Una maternidad atravesada por las miradas
La película no idealiza la maternidad. Tampoco la condena. Simplemente la muestra tal como es: contradictoria, difícil y profundamente emocional. Ángela, en muchos momentos, se siente sola, desconectada, insuficiente. Cree que no logra vincularse con su hija, que su pareja lo hace mejor, que incluso su propia madre piensa que habría sido mejor no tener nieta por miedo a que herede la sordera.

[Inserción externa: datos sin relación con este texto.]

(* ===== verification/SessionStore.v ===== *)
(** [cluster/sessionstore.go]: the leader's in-memory store of user sessions.

    The store maps a hub to the sessions of that hub by session id.  The map
    values are pointers: [add] and [kickoff] write through them, so the sessions
    live in a heap and the store holds locations.  The locks make every method
    atomic; a method is one function from the heap and the store to the new heap
    and store. *)

From Stdlib Require Import ZArith Lia.
From stdpp Require Import base option list numbers gmap strings sorting.
From S2P Require Import Prelude Proto.

Definition deleteSinceKickoffTTL : Z := 60%Z.

Abbreviation heap := (gmap positive pb_Session).

Record SessionStore := { kv : gmap string (gmap string loc) }.

Definition newSessionStore : SessionStore := {| kv := ∅ |}.

Definition SessionStore_empty (s : SessionStore) : SessionStore := {| kv := ∅ |}.

Definition SessionStore_add (hubId : string) (sess : loc) (h : heap) (s : SessionStore)
    : heap * SessionStore :=
  let v := default ∅ (kv s !! hubId) in
  let h' := alter (set_HubId hubId) sess h in
  (h', {| kv := <[hubId := <[Sid (h' !!! sess) := sess]> v]> (kv s) |}).

(** The loop of [addMany] over the slice, on the heap and the hub's map. *)
Fixpoint addMany_loop (hubId : string) (slice : list loc) (h : heap) (v : gmap string loc)
    : heap * gmap string loc :=
  match slice with
  | [] => (h, v)
  | sess :: rest =>
      let h' := alter (set_HubId hubId) sess h in
      addMany_loop hubId rest h' (<[Sid (h' !!! sess) := sess]> v)
  end.

Definition SessionStore_addMany (hubId : string) (slice : list loc) (h : heap) (s : SessionStore)
    : heap * SessionStore :=
  let v := default ∅ (kv s !! hubId) in
  let '(h', v') := addMany_loop hubId slice h v in
  (h', {| kv := <[hubId := v']> (kv s) |}).

Definition SessionStore_del (hubId sid : string) (s : SessionStore) : SessionStore :=
  match kv s !! hubId with
  | Some v => {| kv := <[hubId := delete sid v]> (kv s) |}
  | None => s
  end.

(** [n := len(slice) - int(quota)]; nothing to do for [n <= 0]; otherwise sort by
    creation time and cut: [slice[:n]]. *)
Definition over_quota (h : heap) (quota : Z) (slice : list loc) : go (list loc) :=
  let n := (Z.of_nat (length slice) - quota)%Z in
  if bool_decide (n ≤ 0)%Z then Ret []
  else go_subslice (sort_by (λ l, CreateTime (h !!! l)) slice) 0 (Z.to_nat n).

(** [for _, sess := range ... { kickoff[sess.Sid] = sess }] *)
Definition put_by_sid (h : heap) (l : list loc) (kickoff : gmap string loc) : gmap string loc :=
  foldl (λ m sess, <[Sid (h !!! sess) := sess]> m) kickoff l.

Section Methods.
Context `{GoRange}.

(** The two nested [range] loops over the store, at call sites [i] and [j]. *)
Definition all_sessions (i j : nat) (s : SessionStore) : list loc :=
  range i (kv s) ≫= λ kv', (range j (snd kv')).*2.

Definition SessionStore_getUserSessionsToKickoff (uid quota : Z) (h : heap) (s : SessionStore)
    : go (gmap string loc) :=
  let slice := filter (λ l, Uid (h !!! l) = uid) (all_sessions 0 1 s) in
  let! oldest := over_quota h quota slice in
  Ret (put_by_sid h oldest ∅).

Definition kickoff_expired (now : Z) (sess : pb_Session) : bool :=
  bool_decide (0 < KickoffTime sess)%Z &&
  bool_decide (wrap64 (KickoffTime sess + deleteSinceKickoffTTL) < now)%Z.

(** The inner loop of the first pass of [gc]: sessions of one live hub. *)
Definition gc_hub (now : Z) (h : heap) (v : gmap string loc) : gmap string loc :=
  foldl (λ v' (kl : string * loc),
           if kickoff_expired now (h !!! snd kl) then delete (fst kl) v' else v')
        v (range 1 v).

Definition gc_sweep (liveHubIds : gset string) (now : Z) (h : heap) (s : SessionStore) : SessionStore :=
  {| kv := foldl (λ m (kv' : string * gmap string loc),
                    if bool_decide (fst kv' ∈ liveHubIds)
                    then <[fst kv' := gc_hub now h (snd kv')]> m
                    else delete (fst kv') m)
                 (kv s) (range 0 (kv s)) |}.

(** [userSessions[uid] = append(userSessions[uid], sess)] *)
Definition group_by_uid (h : heap) (l : list loc) : gmap Z (list loc) :=
  foldl (λ m sess, <[Uid (h !!! sess) := default [] (m !! Uid (h !!! sess)) ++ [sess]]> m) ∅ l.

(** The last loop of [gc], over [userSessions]. *)
Fixpoint gc_kickoff (h : heap) (quota : Z) (users : list (Z * list loc)) (kickoff : gmap string loc)
    : go (gmap string loc) :=
  match users with
  | [] => Ret kickoff
  | (_, slice) :: rest =>
      let! oldest := over_quota h quota slice in
      gc_kickoff h quota rest (put_by_sid h oldest kickoff)
  end.

Definition SessionStore_gc (liveHubIds : gset string) (quota now : Z) (h : heap) (s : SessionStore)
    : go (gmap string loc * SessionStore) :=
  let s' := gc_sweep liveHubIds now h s in
  let userSessions := group_by_uid h (all_sessions 2 3 s') in
  let! kickoff := gc_kickoff h quota (range 4 userSessions) ∅ in
  Ret (kickoff, s').
End Methods.

(** * Specification *)

(** [l] is stored under [hub] and [sid]. *)
Definition stored (s : SessionStore) (hub sid : string) (l : loc) : Prop :=
  ∃ v, kv s !! hub = Some v ∧ v !! sid = Some l.

(** Every stored pointer reaches a session that knows its own place. *)
Definition store_ok (h : heap) (s : SessionStore) : Prop :=
  ∀ hub sid l, stored s hub sid l → ∃ sess, h !! l = Some sess ∧ HubId sess = hub ∧ Sid sess = sid.

(** Session ids are unique in the cluster (they are fresh UUIDs). *)
Definition sids_unique (s : SessionStore) : Prop :=
  ∀ hub1 hub2 sid l1 l2, stored s hub1 sid l1 → stored s hub2 sid l2 → hub1 = hub2.

(** The set of stored sessions, and those of one user. *)
Definition stored_set (s : SessionStore) : gset loc :=
  list_to_set (map_to_list (kv s) ≫= λ kv', (map_to_list (snd kv')).*2).

Definition sessions_of (h : heap) (uid : Z) (s : SessionStore) : gset loc :=
  filter (λ l, Uid (h !!! l) = uid) (stored_set s).

(** What enforcing a quota means: [selected] are sessions of the user, as many as
    exceed the quota, and none of them is younger than one that stays. *)
Record quota_selection (h : heap) (mine : gset loc) (quota : Z) (selected : gset loc) : Prop := {
  qs_subset : selected ⊆ mine;
  qs_size : Z.of_nat (size selected) = Z.max 0 (Z.of_nat (size mine) - quota);
  qs_oldest : ∀ x y, x ∈ selected → y ∈ mine → y ∉ selected →
    (CreateTime (h !!! x) ≤ CreateTime (h !!! y))%Z
}.

(** * Lemmas *)

Section Selection.
Implicit Types (h : heap).

(** The oldest sessions of a slice enforce the quota on it. *)
Lemma over_quota_spec h quota slice :
  NoDup slice → (0 ≤ quota)%Z →
  ∃ oldest, over_quota h quota slice = Ret oldest ∧ NoDup oldest ∧
    quota_selection h (list_to_set slice) quota (list_to_set oldest).
Proof.
  intros Hnd Hq. unfold over_quota. set (key := λ l, CreateTime (h !!! l)).
  case_bool_decide as Hn.
  - exists []. split_and!; [done|constructor|].
    split; [set_solver| |set_solver]. rewrite (size_list_to_set slice) by done.
    change (size (list_to_set [] : gset loc)) with 0. lia.
  - pose proof (sort_by_perm key slice) as Hp.
    assert (Hnd' : NoDup (sort_by key slice)) by (by rewrite Hp).
    unfold go_subslice. rewrite bool_decide_eq_true_2 by (rewrite sort_by_length; lia).
    set (n := Z.to_nat (Z.of_nat (length slice) - quota)). rewrite Nat.sub_0_r, drop_0.
    pose proof (take_drop n (sort_by key slice)) as Htd.
    assert (Hnd2 : NoDup (take n (sort_by key slice) ++ drop n (sort_by key slice))) by (by rewrite Htd).
    apply NoDup_app in Hnd2 as (Hnt & _ & _).
    eexists. split_and!; [done|done|]. split.
    + intros x. rewrite !elem_of_list_to_set. intros Hx.
      apply (sort_by_elem key). rewrite <-Htd. set_solver.
    + rewrite !size_list_to_set by done. rewrite length_take, sort_by_length. lia.
    + intros x y. rewrite !elem_of_list_to_set. intros Hx Hy Hny.
      apply (sort_by_elem key) in Hy. rewrite <-Htd in Hy. apply elem_of_app in Hy as [?|Hy]; [done|].
      by apply (sort_by_take_le key slice n).
Qed.

Definition sid_inj h (l : list loc) : Prop :=
  ∀ x y, x ∈ l → y ∈ l → Sid (h !!! x) = Sid (h !!! y) → x = y.

Lemma put_by_sid_lookup h (l : list loc) m sid x :
  sid_inj h l →
  put_by_sid h l m !! sid = Some x ↔
  (x ∈ l ∧ Sid (h !!! x) = sid) ∨
  (m !! sid = Some x ∧ ∀ y, y ∈ l → Sid (h !!! y) ≠ sid).
Proof.
  revert m. induction l as [|a l IH]; intros m Hinj; [set_solver|].
  change (put_by_sid h (a :: l) m) with (put_by_sid h l (<[Sid (h !!! a) := a]> m)).
  rewrite IH by (intros u w Hu Hw; apply Hinj; by right).
  rewrite lookup_insert_Some. split.
  - intros [[Hx Hs]|[[[Hs ->]|[Hs Hm]] Hl]]; [left; set_solver|left; set_solver|].
    right. split; [done|]. intros y [->|Hy]%elem_of_cons; [done|by apply Hl].
  - intros [[[->|Hx]%elem_of_cons Hs]|[Hm Hl]].
    + destruct (decide (a ∈ l)); [by left|]. right. split; [by left|].
      intros y Hy Hsy. assert (a = y) as -> by (apply Hinj; set_solver). done.
    + by left.
    + right. split; [right; split; [|done]|]; intros; apply Hl; set_solver.
Qed.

En un intento por encajar, Ángela usa sus audífonos para relacionarse con otras madres en la escuela. Pero el ruido ambiental la abruma. No es su mundo. Ella intenta acercarse, pero el costo emocional es alto. Solo encuentra verdadera comodidad y libertad cuando está con sus amigas sordas, con quienes puede comunicarse sin barreras, sin explicaciones.
Uno de los momentos más tensos de la película ocurre cuando Ángela confronta a su esposo. Le reprocha que no le permite cuidar sola a su hija, que siempre está vigilante, corrigiéndola, juzgándola. Él, cansado, le responde que lleva años cuidando de que nadie la haga sentir mal, que ha estado protegiéndola constantemente, y que no todo puede girar en torno a su discapacidad.
Es una discusión incómoda, pero real. Hay tensiones y un cúmulo de heridas sin resolver. La película no busca ofrecer una salida simple, sino mostrar la complejidad de los vínculos cuando se entrecruzan el amor, la discapacidad, el miedo, la culpa y la sobreprotección.
Uno de los momentos más simbólicos llega cuando la hija dice su primera palabra: “agua”. Ángela, emocionada, cree que ha usado lengua de señas. Pero la palabra fue oral. Lo que para muchas madres sería una alegría simple, en este caso activa temores profundos: el miedo a no compartir un lenguaje con su hija, a que ese vínculo se fragmente, a sentirse fuera del mundo que está ayudando a formar.
Maternar siendo sorda
Sorda desmonta muchas ideas preconcebidas. Cuestiona la noción de que las mujeres con discapacidad no pueden —o no deberían— ser madres. Lo que verdaderamente vuelve difícil la maternidad no es la sordera, sino la falta de accesibilidad, el capacitismo estructural, el juicio constante, la ausencia de redes y políticas públicas que entiendan la diversidad de cuerpos, lenguajes y experiencias.
Y esto no se limita a la sordera. También ocurre con mujeres con discapacidades físicas, psicosociales e intelectuales. Todas enfrentan obstáculos similares, en un sistema que les impide decidir libremente sobre su cuerpo, su sexualidad y su maternidad.
La película cierra con una escena hermosa, acompañada por la canción “Neskaren Kanta” de Verde Prato. Es un final emotivo, sereno, pero no complaciente. Uno que permanece contigo mucho después de terminada la película.